At the time, Messrs. Betton and Evans’s ‘restoration’ would by many have been considered an improvement, albeit a costly one, and so they presumably felt justified in selling some of the old glass to collectors. It is as a result of the traceability of this glass that the College has been most fortunate in having some of it returned as a result of donations. It is now possible to view it in two locations: Thurbern’s Chantry on the south side of Chapel, and Fromond’s Chantry set within the cloister-garth of Chapel. What strikes one immediately is the lightness of the glass and how different the interior of Chapel would have been with the original in situ.

There was a complete scheme of panelling. Stalls and screen in the then fashionable classical style were added in 1680-1 when English wood carving was at its best. The altar rail is all that remains in place today as the rest was stripped out by William Butterfield in 1874 as part of the 'improvements' he was responsible for. After various adventures the panelling came back to Winchester in 1960 as a result of the great generosity of the Cooper family of Hursley Park. Peter Shepheard designed New Hall around the panelling and this is where it can now be admired.
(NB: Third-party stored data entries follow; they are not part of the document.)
(* ===== verification/ManagerTree.v ===== *)
(** * Session trees: the log, its index and the paths

    Lemmas on the trees of [SessionManager]: a log whose entries come after
    their parents, the index of a log, and the walk to the root. *)

From stdpp Require Import base list strings pretty.
From Stdlib Require Import ZArith Lia.
From S2P Require Import Prelude SessionTypes SessionState SessionContext Json JsonViews ManagerTypes SessionManager.

Open Scope Z_scope.

Create HintDb session_tree.

(** ** Logs *)

(** Ids are non-empty and distinct, and a parent is an earlier entry. *)
Inductive log : list SessionEntry -> Prop :=
| log_nil : log []
| log_snoc es e : log es -> se_id e <> [] -> se_id e ∉ map se_id es ->
    (forall p, se_parentId e = Some p -> p ∈ map se_id es) -> log (es ++ [e]).

#[export] Hint Constructors log : session_tree.

(** The index of a log. *)
Definition pairs (es : list SessionEntry) : index := map (fun e => (se_id e, e)) es.

Lemma pairs_snoc es e : pairs (es ++ [e]) = pairs es ++ [(se_id e, e)].
Proof. apply map_app. Qed.

Lemma pairs_length es : length (pairs es) = length es.
Proof. apply length_map. Qed.

Lemma pairs_keys es : map_keys (pairs es) = map se_id es.
Proof. unfold map_keys, pairs. rewrite map_map. done. Qed.

Lemma pairs_has es id : map_has id (pairs es) = true <-> id ∈ map se_id es.
Proof. by rewrite map_has_keys, pairs_keys. Qed.

Lemma pairs_hasnt es id : map_has id (pairs es) = false <-> id ∉ map se_id es.
Proof. rewrite <- pairs_has. destruct (map_has _ _); naive_solver. Qed.

Lemma index_pairs es : NoDup (map se_id es) -> buildEntryIndex es = pairs es.
Proof.
  induction es as [|e es IH] using rev_ind; [done|]. rewrite map_app. intros (Hes & Hne & _)%NoDup_app.
  unfold buildEntryIndex. rewrite foldl_app. cbn [foldl]. fold (buildEntryIndex es). rewrite IH, pairs_snoc by done.
  apply map_set_fresh, pairs_hasnt. intros Hin. by apply (Hne _ Hin), list_elem_of_singleton.
Qed.

Lemma log_NoDup es : log es -> NoDup (map se_id es).
Proof.
  induction 1 as [|es e _ IH _ Hid _]; [constructor|]. rewrite map_app. apply NoDup_app. split_and!; [done| |apply NoDup_singleton].
  intros x Hx ->%list_elem_of_singleton. done.
Qed.

Lemma log_nonempty es e : log es -> e ∈ es -> se_id e <> [].
Proof. induction 1 as [|es x _ IH Hx _ _]; [by intros ?%elem_of_nil|]. intros [?| ->%list_elem_of_singleton]%elem_of_app; auto. Qed.

Lemma log_parent es e p : log es -> e ∈ es -> se_parentId e = Some p -> p ∈ map se_id es.
Proof.
  induction 1 as [|es x _ IH _ _ Hp]; [by intros ?%elem_of_nil|]. rewrite map_app.
  intros [He| ->%list_elem_of_singleton]%elem_of_app Ep; apply elem_of_app; auto.
Qed.

Lemma log_index es : log es -> buildEntryIndex es = pairs es.
Proof. intros. by apply index_pairs, log_NoDup. Qed.

Lemma id_elem (e : SessionEntry) es : e ∈ es -> se_id e ∈ map se_id es.
Proof. apply (list_elem_of_fmap_2 se_id). Qed.

Lemma id_elem_snoc (e : SessionEntry) es : se_id e ∈ map se_id (es ++ [e]).
Proof. apply id_elem, elem_of_app. right. by apply list_elem_of_singleton. Qed.

Lemma elem_id id es : id ∈ map se_id es -> exists e, e ∈ es /\ se_id e = id.
Proof. intros (e & -> & He)%list_elem_of_fmap. eauto. Qed.

Lemma pairs_get_Some es id e : map_get id (pairs es) = Some e -> e ∈ es /\ se_id e = id.
Proof. intros Hin%map_get_In. apply list_elem_of_fmap in Hin as (x & [= -> ->] & Hx). done. Qed.

Lemma ids_inj es (x y : SessionEntry) : NoDup (map se_id es) -> x ∈ es -> y ∈ es -> se_id x = se_id y -> x = y.
Proof.
  intros Hes [i Hi]%list_elem_of_lookup_1 [j Hj]%list_elem_of_lookup_1 Heq.
  assert (i = j) as ->; [|congruence]. apply (NoDup_lookup _ i j (se_id x) Hes).
  - change (map se_id es) with (se_id <$> es). by rewrite list_lookup_fmap, Hi.
  - change (map se_id es) with (se_id <$> es). by rewrite list_lookup_fmap, Hj, Heq.
Qed.

Lemma pairs_get es e : NoDup (map se_id es) -> e ∈ es -> map_get (se_id e) (pairs es) = Some e.
Proof.
  intros Hes He. assert (Hh : map_has (se_id e) (pairs es) = true) by by apply pairs_has, id_elem.
  apply map_has_Some in Hh as (x & Hx). rewrite Hx. apply pairs_get_Some in Hx as [Hin Hid]. f_equal.
  by apply (ids_inj es).
Qed.

Lemma pairs_get_snoc es e id : id ∈ map se_id es -> map_get id (pairs (es ++ [e])) = map_get id (pairs es).
Proof.
  intros Hin. rewrite pairs_snoc, map_get_app. apply pairs_has, map_has_Some in Hin as (x & ->). done.
Qed.

Lemma truthy_id (id : jstring) : id <> [] -> truthy (Some id) = Some id.
Proof. by destruct id. Qed.

Lemma truthy_Some o (id : jstring) : truthy o = Some id -> o = Some id.
Proof. by destruct o as [[|]|]. Qed.

(** ** The walk *)

(** One step towards the root. *)
Definition parent_of (byId : index) (e : SessionEntry) : option SessionEntry := truthy (se_parentId e) ≫= fun id => map_get id byId.

Lemma walk_S fuel byId e : walk (S fuel) byId (Some e) = (fun path => e :: path) <$> walk fuel byId (parent_of byId e).
Proof. done. Qed.

Lemma walk_None fuel byId : walk fuel byId None = Some [].
Proof. by destruct fuel. Qed.

Lemma walk_mono byId n : forall m cur path, walk n byId cur = Some path -> (n <= m)%nat -> walk m byId cur = Some path.
Proof.
  induction n as [|n IH]; intros m [e|] path; try (rewrite !walk_None; done); [done|].
  rewrite walk_S. intros (tail & Htail & ->)%fmap_Some Hm. destruct m as [|m]; [lia|].
  rewrite walk_S, (IH m _ tail) by (done || lia). done.
Qed.

(** A walk takes as many steps as its path is long. *)
Lemma walk_length byId n : forall cur path, walk n byId cur = Some path -> walk (length path) byId cur = Some path.
Proof.
  induction n as [|n IH]; intros [e|] path; try (rewrite walk_None; intros [= <-]; done); [done|].
  rewrite walk_S. intros (tail & Htail & ->)%fmap_Some. cbn [length]. by rewrite walk_S, (IH _ _ Htail).
Qed.

(** Every entry of a path is the start of the rest of the path. *)
Lemma walk_tail byId n : forall cur path i e, walk n byId cur = Some path -> path !! i = Some e ->
  walk n byId (Some e) = Some (drop i path).
Proof.
  induction n as [|n IH]; intros [x|] path i e; try (rewrite walk_None; by intros [= <-]); [done|].
  intros Hw. pose proof Hw as Hw'. rewrite walk_S in Hw. apply fmap_Some in Hw as (tail & Htail & ->).
  destruct i as [|i]; [by intros [= <-]|]. intros He. apply (walk_mono byId n (S n)); [by apply (IH _ _ i e Htail)|lia].
Qed.

(** The entries of an index are stored under their own ids. *)
Definition keyed (byId : index) : Prop := forall id e, map_get id byId = Some e -> se_id e = id.

Lemma walk_elem byId n : forall cur path e, walk n byId cur = Some path -> e ∈ path ->
  cur = Some e \/ exists id, map_get id byId = Some e.
Proof.
  induction n as [|n IH]; intros [x|] path e; try (rewrite walk_None; by intros [= <-] ?%elem_of_nil); [done|].
  rewrite walk_S. intros (tail & Htail & ->)%fmap_Some [->|Hin]%elem_of_cons; [by left|].
  destruct (IH _ _ _ Htail Hin) as [Hp|]; [|by right]. right. unfold parent_of in Hp.
  destruct (truthy _) as [id|]; [|done]. by exists id.
Qed.

(** A walk that ends does not meet an entry twice. *)
Lemma walk_NoDup byId n cur path : keyed byId -> (forall e, cur = Some e -> map_get (se_id e) byId = Some e) ->
  walk n byId cur = Some path -> NoDup (map se_id path).
Proof.
  intros Hk Hcur Hw. apply NoDup_alt. intros i j id Hi Hj.
  apply list_lookup_fmap_Some in Hi as (e & -> & He), Hj as (e' & Hid & He').
  assert (Hin : forall x, x ∈ path -> map_get (se_id x) byId = Some x).
  { intros x Hx. destruct (walk_elem _ _ _ _ _ Hw Hx) as [->|(k & Hx')]; [by apply Hcur|]. by rewrite (Hk _ _ Hx'). }
  assert (e = e') as <-.
  { apply list_elem_of_lookup_2, Hin in He, He'. rewrite Hid in He. congruence. }
  pose proof (walk_tail _ _ _ _ _ _ Hw He) as H1. rewrite (walk_tail _ _ _ _ _ _ Hw He') in H1. injection H1 as H1.
  apply (f_equal length) in H1. rewrite !length_drop in H1. apply lookup_lt_Some in He, He'. lia.
Qed.

(** The fuel of [getBranch] is enough for every walk that ends. *)
Lemma walk_enough byId n cur path : keyed byId -> (forall e, cur = Some e -> map_get (se_id e) byId = Some e) ->
  walk n byId cur = Some path -> walk (walk_fuel byId) byId cur = Some path.
Proof.
  intros Hk Hcur Hw. pose proof (walk_NoDup _ _ _ _ Hk Hcur Hw) as Hnd.
  eapply walk_mono; [by eapply walk_length|]. unfold walk_fuel.
  assert (Hlen : (length (map se_id path) <= length (map_keys byId))%nat).
  { apply submseteq_length, NoDup_submseteq; [done|]. intros id (e & -> & He)%list_elem_of_fmap.
    apply map_has_keys, map_has_Some. exists e. destruct (walk_elem _ _ _ _ _ Hw He) as [->|(k & Hx)]; [by apply Hcur|].
    by rewrite (Hk _ _ Hx). }
  unfold map_keys in Hlen. rewrite !length_map in Hlen. lia.
Qed.

(** ** Paths of a log *)

(** Every entry is a child of the one before it. *)
Fixpoint linked (parentId : option jstring) (path : list SessionEntry) : Prop :=
  match path with
  | [] => True
  | e :: rest => se_parentId e = parentId /\ linked (Some (se_id e)) rest
  end.

Definition last_id (path : list SessionEntry) : option jstring := se_id <$> last path.

Lemma linked_snoc path e : forall parentId,
  linked parentId (path ++ [e]) <-> linked parentId path /\ se_parentId e = match last_id path with Some id => Some id | None => parentId end.
Proof.
  induction path as [|x path IH]; intros parentId; cbn; [naive_solver|]. rewrite IH. unfold last_id. cbn.
  destruct path as [|y path]; cbn; [naive_solver|]. destruct (last (y :: path)) eqn:E; [naive_solver|].
  apply last_None in E. done.
Qed.

(** What a walk from [e] finds. *)
Record path_to (es : list SessionEntry) (e : SessionEntry) (path : list SessionEntry) : Prop := {
  path_last : last path = Some e;
  path_linked : linked None path;
  path_sublist : path `sublist_of` es }.

Lemma walk_extend es x : log (es ++ [x]) -> log es -> forall n cur path,
  (forall e, cur = Some e -> e ∈ es) -> walk n (pairs es) cur = Some path -> walk n (pairs (es ++ [x])) cur = Some path.
Proof.
  intros Hx Hes. assert (Hparent : forall e, e ∈ es -> parent_of (pairs (es ++ [x])) e = parent_of (pairs es) e /\
    forall q, parent_of (pairs es) e = Some q -> q ∈ es).
  { intros e He. unfold parent_of. destruct (truthy (se_parentId e)) as [p|] eqn:Ep; [|done]. cbn. apply truthy_Some in Ep. split.
    - by eapply pairs_get_snoc, log_parent.
    - intros q Hq. by apply pairs_get_Some in Hq as [? _]. }
  induction n as [|n IH]; intros [e|] path Hcur; try (rewrite !walk_None; done); [done|].
  rewrite !walk_S. intros (tail & Htail & ->)%fmap_Some. destruct (Hparent e) as [-> Hq]; [by apply Hcur|].
  by rewrite (IH _ tail).
Qed.

Lemma log_walk es : log es -> forall e, e ∈ es ->
  exists path, walk (length es) (pairs es) (Some e) = Some path /\ path_to es e (reverse path).
Proof.
  induction 1 as [|es x Hes IH Hx Hid Hp]; intros e; [by intros ?%elem_of_nil|].
  assert (Hlog : log (es ++ [x])) by by constructor. rewrite length_app. cbn [length]. rewrite Nat.add_comm.
  intros [He| ->%list_elem_of_singleton]%elem_of_app.
  - destruct (IH e He) as (path & Hw & Hpath). exists path. split.
    + eapply walk_mono; [|apply Nat.le_succ_diag_r]. apply walk_extend; try done. by intros ? [= <-].
    + destruct Hpath. split; try done. by apply sublist_inserts_r.
  - cbn [Nat.add]. rewrite walk_S. unfold parent_of. destruct (se_parentId x) as [p|] eqn:Ep.
    + pose proof (Hp p eq_refl) as Hin. destruct (elem_id _ _ Hin) as (q & Hq & <-).
      rewrite truthy_id by by apply (log_nonempty es). cbn. rewrite pairs_get_snoc, pairs_get by (done || by apply log_NoDup).
      destruct (IH q Hq) as (path & Hw & [Hl Hlk Hs]). exists (x :: path). split.
      * rewrite (walk_extend es x Hlog Hes _ _ path); [done| |done]. by intros ? [= <-].
      * split; rewrite reverse_cons.
        -- apply last_snoc.
        -- apply linked_snoc. split; [done|]. unfold last_id. by rewrite Hl.
        -- by apply sublist_app.
    + exists [x]. cbn. rewrite walk_None. split; [done|]. change (reverse [x]) with [x]. split; [done|by cbn|].
      by apply sublist_inserts_l.
Qed.

(** ** Checking a log *)

Fixpoint check_log (seen : list jstring) (es : list SessionEntry) : bool :=
  match es with
  | [] => true
  | e :: rest =>
      negb (bool_decide (se_id e = [])) && bool_decide (se_id e ∉ seen) &&
      match se_parentId e with Some p => bool_decide (p ∈ seen) | None => true end && check_log (seen ++ [se_id e]) rest
  end.

Lemma check_log_sound es : forall before, log before -> check_log (map se_id before) es = true -> log (before ++ es).
Proof.
  induction es as [|e es IH]; intros before Hb Hc; [by rewrite app_nil_r|]. cbn in Hc. rewrite !andb_true_iff in Hc.
  destruct Hc as [[[Hne Hid] Hp] Hc]. apply negb_true_iff, bool_decide_eq_false in Hne. apply bool_decide_eq_true in Hid.
  change (before ++ e :: es) with (before ++ [e] ++ es). rewrite app_assoc. apply IH; [|by rewrite map_app].
  constructor; try done. intros p Ep. rewrite Ep in Hp. by apply bool_decide_eq_true in Hp.
Qed.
The west organ, one of the largest new instruments to be built in a school post World War II, was built by N P Mander in the 1980s and fitted into the original casing from the early part of the century when the gallery was added to the west end. It is a three manual organ of 37 speaking stops and was praised by Nicholas Plumley in The Musical Times of December 1987 (Vol 128 No 1738 pp 711-715) as having “beauty, subtlety and flexibility (which) cannot possibly be appreciated in one visit”.

Little mention in this short account of the Chapel has been made of Butterfield’s mid-nineteenth century 'restoration' or of the manifold smaller changes made over the centuries. Each age views change differently and it is easier for those in the present to look back and wish that matters had sometimes taken a different course. But whatever the past has changed we are still able to recognise Chapel as an exceptional building with its feet still firmly placed in the fourteenth century.